Malgré une forte productivité, on y découvre un homme qui procrastine : « C’est mieux j’m’approche pas du canapé sinon j’passe la journée avachi » (Dièses). Le rappeur subit sa flemme qui fait vraiment parti de son quotidien : « Combien d’temps on a perdu à compter les heures ? » (Aquarelle) ou encore « J’passe les mêmes journées assis sur la même chaise. J’crois qu’j’vais canner dessus c’est la chaise électrique » (Les cristaux). Sauf qu’à force, cette dernière impacte sa détermination : « J’vois l’sommet j’vois c’qui m’reste de route à faire. Ça m’fout la flemme » (Les cristaux), et son moral, au point de se soulager dans l’alcool.
« L’alcool c’est pas d’l’eau, cette merde me dessèche » – PRESIDENTIEL FLOW
Contrairement à d’autres, H JeuneCrack préfère détruire son foie plutôt que ses poumons : « Tu peux tirer dans mon foie ou dans mes reins, ça change rien, l’alcool les a d’jà bousillés » (Présidentiel flow) ; « Faut pas qu’j’me crame les poumons. Sinon j’pourrais plus cracher les flammes » (Aquarelle). On a une véritable liste des bouteilles qu’il peut boire tout au long du projet, du rhum non dilué ou arrangé avec une gousse de vanille à l’infecte Eristoff sans oublier le whiskey et le Moët. On est proche d’un slow avec la bouteille en verre. Seulement sa consommation n’a, sans surprise, aucun effet positif et dégrade son moral.

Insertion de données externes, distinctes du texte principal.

(** [writeAllows]: the expressions under [OR] when there is more than
    one. *)
Definition writeAllows (allows : list Expression) : value :=
  match map write allows with
  | [] => VUndef
  | [one] => one
  | several => VObj [("OR", VArr several)]
  end.

Definition guardObject (allows denies : list Expression) : value :=
  if (0 <? length allows)%nat && (0 <? length denies)%nat then
    VObj [("AND", VArr [writeDenies denies; writeAllows allows])]
  else if (0 <? length denies)%nat then writeDenies denies
  else if (0 <? length allows)%nat then writeAllows allows
  else
    (* disallow any operation *)
    VObj [(GUARD_FIELD_NAME, VBool false)].

End GuardObject.

End Generated.

(** * Properties of the policy compiler *)

Module CompilerProps.
Import PolicyGuardGenerator.

Lemma visitLeaf_spec e p :
  visitLeaf e p = if Bool.eqb (hasFutureReference e) p then Some e else None.
Proof.
  unfold visitLeaf. destruct p, (hasFutureReference e); reflexivity.
Qed.

Lemma visit_leaf e p :
  isLogicalNode e = false ->
  visitPolicyExpression e p = visitLeaf e p.
Proof.
  destruct e; simpl; intros H; try reflexivity; now rewrite H.
Qed.

Lemma visit_not op o p :
  String.eqb op "!" = true ->
  visitPolicyExpression (UnaryExpr op o) p
  = option_map (UnaryExpr op) (visitPolicyExpression o p).
Proof.
  intros H. simpl. rewrite H.
  now destruct (visitPolicyExpression o p).
Qed.

Lemma visit_binary op l r p :
  isLogicalOperator op = true ->
  visitPolicyExpression (BinaryExpr op l r) p
  = match visitPolicyExpression l p, visitPolicyExpression r p with
    | Some l', Some r' => Some (BinaryExpr op l' r')
    | Some l', None => Some l'
    | None, r' => r'
    end.
Proof.
  intros H. simpl. rewrite H.
  now destruct (visitPolicyExpression l p), (visitPolicyExpression r p).
Qed.

Lemma leaves_leaf e : isLogicalNode e = false -> leaves e = [e].
Proof.
  destruct e; simpl; intros H; try reflexivity; now rewrite H.
Qed.

(** The leaves that survive on one side are the leaves of the rule that
    belong to that side, in their order. *)
Lemma visit_leaves e : forall p,
  leavesOpt (visitPolicyExpression e p)
  = List.filter (fun l => Bool.eqb (hasFutureReference l) p) (leaves e).
Proof.
  assert (Hleaf : forall e p, isLogicalNode e = false ->
            leavesOpt (visitPolicyExpression e p)
            = List.filter (fun l => Bool.eqb (hasFutureReference l) p) (leaves e)).
  { intros e0 p H. rewrite visit_leaf, visitLeaf_spec, leaves_leaf by assumption.
    simpl. destruct (Bool.eqb (hasFutureReference e0) p); simpl;
      [now apply leaves_leaf | reflexivity]. }
  induction e; intros p; try (apply Hleaf; reflexivity).
  - destruct (String.eqb operator "!") eqn:Hop.
    + rewrite visit_not by assumption. simpl leaves. rewrite Hop, <- IHe.
      destruct (visitPolicyExpression e p); simpl; [now rewrite Hop | reflexivity].
    + apply Hleaf. simpl. exact Hop.
  - destruct (isLogicalOperator operator) eqn:Hop.
    + rewrite visit_binary by assumption. simpl leaves. rewrite Hop.
      rewrite List.filter_app, <- IHe1, <- IHe2.
      destruct (visitPolicyExpression e1 p), (visitPolicyExpression e2 p); simpl;
        rewrite ?Hop, ?app_nil_r; reflexivity.
    + apply Hleaf. simpl. exact Hop.
Qed.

« Pshiitt Faut qu’j’lâche la pression » – PSHIIITT…
Le vrai cœur du projet, c’est la matière première comme son nom l’indique, et quand on puise dans le puit émotionnel d’H JeuneCrack, on se retrouve avec une matière première sombre et un peu nerveuse alimentée par les sensation de mal-être de l’artiste : « Des fois j’parle dans l’vide, des fois j’parle à Dieu. L’avenir est irradié, il n’est pas radieux. J’me guette dans l’miroir j’ai l’impression c’est l’miroir qui m’guette. Gros tellement j’gamberge, j’donne des migraines à l’appuie-tête » (Gamberge FM). Dans ces pensées troublées par l’alcool, on retrouve le sentiment de solitude : « #31# Y a toujours personne qui m’connaît » (Dièses), le sentiment d’être perdu : « En ce moment j’me sens vide comme un paquet d’chips » (Pshiiitt..) ou dans Google Maps « Coincé entre hier et demain y’a un peu de latence », qui peut amener le sentiment de nostalgie : « J’suis sur Google Maps j’me balade dans mon quartier d’enfance ».
« J’tape des pompes avec le poids du monde sur mon dos » – PSHIIITT…
Matière Première a tout pour plaire, et est venu conclure le premier cycle de carrière d’H JeuneCrack, celui de se faire un nom et de faire entendre qui il était, avec ses forces, ses faiblesses mais avant tout sa sincérité dans ses propos avec une justesse technique, parfois amusante. Ce qu’il manque encore c’est l’aspect émotionnel dans l’interprétation, mais H JeuneCrack semble aimer réserver des surprises. La preuve, en sortant quelques mois après Matière Première, un projet commun de 3 titres avec Hologram Lo’ : La pieuvre, qu’on vous invite à écoute et qui est une belle porte d’entrée pour apprécier son talent. « Faut qu’j’me réhydrate, paraît qu’on est c’qu’on mange, du coup j’graille du poulpe avec des seiches » (Présidentiel flow).